*Exercise requirements*. Please write out exactly the lines of the data below from the line holding "(** X17. Whatever" through the line holding "2023-12-11 local time, the registration date 2023-05-15", and leave out the rest.

▬▬▬

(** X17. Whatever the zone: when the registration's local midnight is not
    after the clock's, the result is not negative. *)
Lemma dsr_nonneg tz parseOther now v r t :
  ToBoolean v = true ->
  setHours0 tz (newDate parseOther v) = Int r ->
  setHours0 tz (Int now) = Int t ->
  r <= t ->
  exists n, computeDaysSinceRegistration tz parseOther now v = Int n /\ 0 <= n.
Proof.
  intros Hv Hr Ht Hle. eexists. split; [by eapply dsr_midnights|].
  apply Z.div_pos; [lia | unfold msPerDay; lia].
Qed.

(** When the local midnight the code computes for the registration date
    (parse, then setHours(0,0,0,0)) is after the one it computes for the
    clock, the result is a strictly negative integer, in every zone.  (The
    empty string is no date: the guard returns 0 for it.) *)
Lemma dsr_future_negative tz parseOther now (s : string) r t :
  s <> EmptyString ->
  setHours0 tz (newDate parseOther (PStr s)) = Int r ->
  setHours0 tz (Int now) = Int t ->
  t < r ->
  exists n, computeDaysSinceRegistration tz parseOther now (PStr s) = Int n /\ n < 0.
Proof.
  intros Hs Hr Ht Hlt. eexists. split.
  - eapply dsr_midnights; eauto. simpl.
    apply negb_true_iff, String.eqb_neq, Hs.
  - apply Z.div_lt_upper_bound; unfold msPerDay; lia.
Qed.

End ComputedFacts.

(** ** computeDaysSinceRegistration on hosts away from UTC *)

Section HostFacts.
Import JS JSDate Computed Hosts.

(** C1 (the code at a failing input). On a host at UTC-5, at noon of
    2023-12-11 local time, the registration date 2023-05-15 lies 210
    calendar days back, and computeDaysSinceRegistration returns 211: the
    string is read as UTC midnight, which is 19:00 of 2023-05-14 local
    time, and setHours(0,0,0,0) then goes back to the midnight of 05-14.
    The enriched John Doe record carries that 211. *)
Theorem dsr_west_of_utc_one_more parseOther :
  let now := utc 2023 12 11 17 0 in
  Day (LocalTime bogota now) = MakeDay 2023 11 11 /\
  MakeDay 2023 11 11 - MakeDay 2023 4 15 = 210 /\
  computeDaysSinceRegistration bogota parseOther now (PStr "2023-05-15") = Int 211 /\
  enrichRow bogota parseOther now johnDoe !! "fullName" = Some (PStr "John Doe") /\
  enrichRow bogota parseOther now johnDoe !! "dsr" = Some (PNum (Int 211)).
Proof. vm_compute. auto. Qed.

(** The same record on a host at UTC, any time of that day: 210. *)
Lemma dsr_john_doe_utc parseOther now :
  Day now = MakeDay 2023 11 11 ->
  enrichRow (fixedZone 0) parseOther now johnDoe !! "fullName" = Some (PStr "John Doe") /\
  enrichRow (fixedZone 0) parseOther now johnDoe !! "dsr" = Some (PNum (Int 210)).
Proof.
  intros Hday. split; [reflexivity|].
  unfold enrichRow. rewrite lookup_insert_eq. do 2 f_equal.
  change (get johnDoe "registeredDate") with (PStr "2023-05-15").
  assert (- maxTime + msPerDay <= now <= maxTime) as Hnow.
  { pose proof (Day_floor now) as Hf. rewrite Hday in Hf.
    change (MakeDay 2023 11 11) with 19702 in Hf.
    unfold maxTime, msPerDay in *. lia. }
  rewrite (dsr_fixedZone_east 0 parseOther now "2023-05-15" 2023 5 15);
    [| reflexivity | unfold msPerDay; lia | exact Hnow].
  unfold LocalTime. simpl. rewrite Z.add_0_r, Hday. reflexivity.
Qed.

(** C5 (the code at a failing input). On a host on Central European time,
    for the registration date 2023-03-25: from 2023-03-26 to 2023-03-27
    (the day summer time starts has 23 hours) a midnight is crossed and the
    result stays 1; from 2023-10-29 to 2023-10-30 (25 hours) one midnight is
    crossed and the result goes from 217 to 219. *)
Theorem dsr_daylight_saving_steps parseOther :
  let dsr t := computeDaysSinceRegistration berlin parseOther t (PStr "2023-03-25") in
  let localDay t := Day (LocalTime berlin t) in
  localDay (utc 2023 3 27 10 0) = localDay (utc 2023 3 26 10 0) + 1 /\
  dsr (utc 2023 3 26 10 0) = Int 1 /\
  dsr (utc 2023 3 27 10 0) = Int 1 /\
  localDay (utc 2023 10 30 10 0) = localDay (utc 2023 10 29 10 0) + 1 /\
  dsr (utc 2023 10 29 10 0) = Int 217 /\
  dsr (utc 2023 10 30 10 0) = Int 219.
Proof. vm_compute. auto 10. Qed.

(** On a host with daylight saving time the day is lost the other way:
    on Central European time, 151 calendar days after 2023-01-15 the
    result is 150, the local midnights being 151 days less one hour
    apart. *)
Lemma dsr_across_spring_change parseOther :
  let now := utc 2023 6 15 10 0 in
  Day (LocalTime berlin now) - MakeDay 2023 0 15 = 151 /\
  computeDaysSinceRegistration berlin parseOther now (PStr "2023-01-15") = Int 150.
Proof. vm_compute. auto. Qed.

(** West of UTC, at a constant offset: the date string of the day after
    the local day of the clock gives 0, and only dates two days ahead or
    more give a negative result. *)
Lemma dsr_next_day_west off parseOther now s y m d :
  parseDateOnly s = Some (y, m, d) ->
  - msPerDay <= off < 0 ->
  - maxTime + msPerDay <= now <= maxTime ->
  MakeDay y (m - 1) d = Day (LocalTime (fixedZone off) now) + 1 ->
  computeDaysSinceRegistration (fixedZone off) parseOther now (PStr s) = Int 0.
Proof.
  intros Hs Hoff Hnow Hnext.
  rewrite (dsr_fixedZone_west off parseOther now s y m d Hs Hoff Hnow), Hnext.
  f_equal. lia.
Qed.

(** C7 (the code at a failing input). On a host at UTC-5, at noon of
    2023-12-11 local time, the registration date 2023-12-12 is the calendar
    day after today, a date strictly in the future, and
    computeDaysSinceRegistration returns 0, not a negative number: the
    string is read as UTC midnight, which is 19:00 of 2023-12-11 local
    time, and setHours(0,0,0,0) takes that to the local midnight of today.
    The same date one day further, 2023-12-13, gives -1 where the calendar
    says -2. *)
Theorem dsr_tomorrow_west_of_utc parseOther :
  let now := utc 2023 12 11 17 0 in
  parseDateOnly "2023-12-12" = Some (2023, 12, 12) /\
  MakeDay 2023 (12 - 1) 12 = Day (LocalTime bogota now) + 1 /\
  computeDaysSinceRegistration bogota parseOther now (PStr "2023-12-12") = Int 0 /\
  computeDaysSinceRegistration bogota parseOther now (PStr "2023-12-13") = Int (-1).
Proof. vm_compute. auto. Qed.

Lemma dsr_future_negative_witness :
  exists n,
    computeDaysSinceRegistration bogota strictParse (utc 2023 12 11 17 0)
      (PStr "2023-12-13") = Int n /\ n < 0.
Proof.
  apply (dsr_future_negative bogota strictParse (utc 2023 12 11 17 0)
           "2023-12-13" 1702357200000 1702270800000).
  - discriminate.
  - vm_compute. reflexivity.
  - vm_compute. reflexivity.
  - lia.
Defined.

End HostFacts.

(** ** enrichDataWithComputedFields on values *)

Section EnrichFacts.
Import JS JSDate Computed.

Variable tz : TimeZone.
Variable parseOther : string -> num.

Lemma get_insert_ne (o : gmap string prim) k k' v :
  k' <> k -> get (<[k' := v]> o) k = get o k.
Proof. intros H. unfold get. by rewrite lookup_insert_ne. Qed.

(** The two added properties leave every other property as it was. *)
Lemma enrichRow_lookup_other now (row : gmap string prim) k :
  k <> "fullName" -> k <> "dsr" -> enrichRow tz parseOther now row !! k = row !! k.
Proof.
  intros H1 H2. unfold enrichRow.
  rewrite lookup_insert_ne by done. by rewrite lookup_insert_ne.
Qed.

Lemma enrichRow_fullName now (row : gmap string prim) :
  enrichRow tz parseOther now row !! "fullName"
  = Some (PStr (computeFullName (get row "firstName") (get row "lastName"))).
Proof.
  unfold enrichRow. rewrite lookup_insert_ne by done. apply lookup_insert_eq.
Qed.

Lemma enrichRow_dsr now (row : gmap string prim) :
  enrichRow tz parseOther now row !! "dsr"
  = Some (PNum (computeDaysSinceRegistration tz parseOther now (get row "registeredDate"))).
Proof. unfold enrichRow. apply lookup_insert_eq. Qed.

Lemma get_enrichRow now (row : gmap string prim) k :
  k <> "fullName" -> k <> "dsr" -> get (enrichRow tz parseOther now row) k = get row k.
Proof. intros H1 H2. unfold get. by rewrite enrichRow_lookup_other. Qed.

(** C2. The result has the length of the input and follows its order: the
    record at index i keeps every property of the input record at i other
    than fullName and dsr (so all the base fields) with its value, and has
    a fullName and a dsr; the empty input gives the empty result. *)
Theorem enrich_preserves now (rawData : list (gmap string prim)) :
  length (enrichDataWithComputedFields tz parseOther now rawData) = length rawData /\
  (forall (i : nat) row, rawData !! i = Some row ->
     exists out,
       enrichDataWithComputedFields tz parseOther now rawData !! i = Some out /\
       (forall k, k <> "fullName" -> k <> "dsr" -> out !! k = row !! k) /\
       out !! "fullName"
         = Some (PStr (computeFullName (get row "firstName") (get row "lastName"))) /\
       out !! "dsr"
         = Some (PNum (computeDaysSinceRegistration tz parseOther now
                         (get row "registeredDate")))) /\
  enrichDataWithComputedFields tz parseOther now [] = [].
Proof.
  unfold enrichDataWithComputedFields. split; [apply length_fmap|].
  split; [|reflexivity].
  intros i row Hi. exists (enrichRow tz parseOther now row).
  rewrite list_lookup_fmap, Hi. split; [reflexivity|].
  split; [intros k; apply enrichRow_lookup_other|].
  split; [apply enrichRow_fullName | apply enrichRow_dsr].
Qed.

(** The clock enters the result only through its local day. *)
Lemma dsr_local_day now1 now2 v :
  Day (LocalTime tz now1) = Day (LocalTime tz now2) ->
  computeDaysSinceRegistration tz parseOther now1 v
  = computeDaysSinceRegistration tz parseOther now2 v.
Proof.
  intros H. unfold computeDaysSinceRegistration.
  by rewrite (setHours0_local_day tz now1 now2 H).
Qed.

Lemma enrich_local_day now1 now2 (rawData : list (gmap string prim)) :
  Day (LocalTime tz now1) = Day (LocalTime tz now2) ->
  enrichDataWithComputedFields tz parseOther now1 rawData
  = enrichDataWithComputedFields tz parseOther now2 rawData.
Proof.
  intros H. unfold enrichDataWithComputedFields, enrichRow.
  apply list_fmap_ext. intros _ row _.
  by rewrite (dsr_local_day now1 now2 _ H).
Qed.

▬▬▬

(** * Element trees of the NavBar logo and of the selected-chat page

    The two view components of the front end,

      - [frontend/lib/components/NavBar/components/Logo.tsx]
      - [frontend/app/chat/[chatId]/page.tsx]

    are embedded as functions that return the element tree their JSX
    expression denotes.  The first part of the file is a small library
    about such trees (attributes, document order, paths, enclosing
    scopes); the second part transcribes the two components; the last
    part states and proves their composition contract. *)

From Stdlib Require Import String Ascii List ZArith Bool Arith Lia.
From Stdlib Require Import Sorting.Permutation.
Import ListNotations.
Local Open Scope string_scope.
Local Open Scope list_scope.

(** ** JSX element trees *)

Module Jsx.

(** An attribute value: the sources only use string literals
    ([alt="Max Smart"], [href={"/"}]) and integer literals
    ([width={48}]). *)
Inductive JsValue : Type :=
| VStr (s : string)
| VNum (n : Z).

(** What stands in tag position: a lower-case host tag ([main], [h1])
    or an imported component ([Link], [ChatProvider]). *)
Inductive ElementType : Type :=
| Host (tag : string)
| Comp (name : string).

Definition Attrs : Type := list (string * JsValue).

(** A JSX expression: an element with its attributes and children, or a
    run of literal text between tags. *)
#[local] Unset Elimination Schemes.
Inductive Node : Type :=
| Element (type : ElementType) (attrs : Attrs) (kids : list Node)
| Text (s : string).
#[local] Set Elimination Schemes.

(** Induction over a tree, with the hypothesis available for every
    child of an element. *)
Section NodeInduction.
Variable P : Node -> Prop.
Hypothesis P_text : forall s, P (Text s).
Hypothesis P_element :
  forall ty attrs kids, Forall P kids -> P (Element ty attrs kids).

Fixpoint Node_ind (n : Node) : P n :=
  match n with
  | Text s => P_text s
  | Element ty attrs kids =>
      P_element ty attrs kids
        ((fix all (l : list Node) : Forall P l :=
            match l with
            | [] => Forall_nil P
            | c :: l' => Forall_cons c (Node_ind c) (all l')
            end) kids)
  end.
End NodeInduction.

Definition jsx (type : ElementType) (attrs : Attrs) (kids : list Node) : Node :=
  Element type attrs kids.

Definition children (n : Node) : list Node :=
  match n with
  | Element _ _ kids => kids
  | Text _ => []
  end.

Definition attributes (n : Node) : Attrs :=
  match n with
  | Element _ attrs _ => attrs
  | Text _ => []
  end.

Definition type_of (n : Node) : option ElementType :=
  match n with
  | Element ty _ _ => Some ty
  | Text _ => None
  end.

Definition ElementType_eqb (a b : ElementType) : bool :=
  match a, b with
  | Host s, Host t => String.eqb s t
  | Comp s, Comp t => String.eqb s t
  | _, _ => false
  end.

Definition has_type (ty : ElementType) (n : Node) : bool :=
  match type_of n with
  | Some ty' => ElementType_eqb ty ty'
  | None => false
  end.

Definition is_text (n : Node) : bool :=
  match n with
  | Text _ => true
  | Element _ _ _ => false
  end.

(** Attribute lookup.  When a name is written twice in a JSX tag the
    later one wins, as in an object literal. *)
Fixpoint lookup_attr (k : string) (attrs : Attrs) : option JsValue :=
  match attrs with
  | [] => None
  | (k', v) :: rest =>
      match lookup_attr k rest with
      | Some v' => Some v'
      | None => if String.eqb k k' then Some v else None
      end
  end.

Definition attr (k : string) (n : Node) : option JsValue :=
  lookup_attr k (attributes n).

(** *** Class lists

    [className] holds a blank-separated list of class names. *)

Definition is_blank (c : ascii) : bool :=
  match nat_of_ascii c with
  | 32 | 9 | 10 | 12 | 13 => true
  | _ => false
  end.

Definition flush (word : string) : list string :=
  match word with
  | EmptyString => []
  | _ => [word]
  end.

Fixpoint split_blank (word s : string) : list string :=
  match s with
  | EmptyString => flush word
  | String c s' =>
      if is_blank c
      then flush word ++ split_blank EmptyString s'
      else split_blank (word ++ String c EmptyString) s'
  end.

▬▬▬

*Response to the task*.
(** X17. Whatever the zone: when the registration's local midnight is not
    after the clock's, the result is not negative. *)
Lemma dsr_nonneg tz parseOther now v r t :
  ToBoolean v = true ->
  setHours0 tz (newDate parseOther v) = Int r ->
  setHours0 tz (Int now) = Int t ->
  r <= t ->
  exists n, computeDaysSinceRegistration tz parseOther now v = Int n /\ 0 <= n.
Proof.
  intros Hv Hr Ht Hle. eexists. split; [by eapply dsr_midnights|].
  apply Z.div_pos; [lia | unfold msPerDay; lia].
Qed.

(** When the local midnight the code computes for the registration date
    (parse, then setHours(0,0,0,0)) is after the one it computes for the
    clock, the result is a strictly negative integer, in every zone.  (The
    empty string is no date: the guard returns 0 for it.) *)
Lemma dsr_future_negative tz parseOther now (s : string) r t :
  s <> EmptyString ->
  setHours0 tz (newDate parseOther (PStr s)) = Int r ->
  setHours0 tz (Int now) = Int t ->
  t < r ->
  exists n, computeDaysSinceRegistration tz parseOther now (PStr s) = Int n /\ n < 0.
Proof.
  intros Hs Hr Ht Hlt. eexists. split.
  - eapply dsr_midnights; eauto. simpl.
    apply negb_true_iff, String.eqb_neq, Hs.
  - apply Z.div_lt_upper_bound; unfold msPerDay; lia.
Qed.

End ComputedFacts.

(** ** computeDaysSinceRegistration on hosts away from UTC *)

Section HostFacts.
Import JS JSDate Computed Hosts.

(** C1 (the code at a failing input). On a host at UTC-5, at noon of
    2023-12-11 local time, the registration date 2023-05-15 lies 210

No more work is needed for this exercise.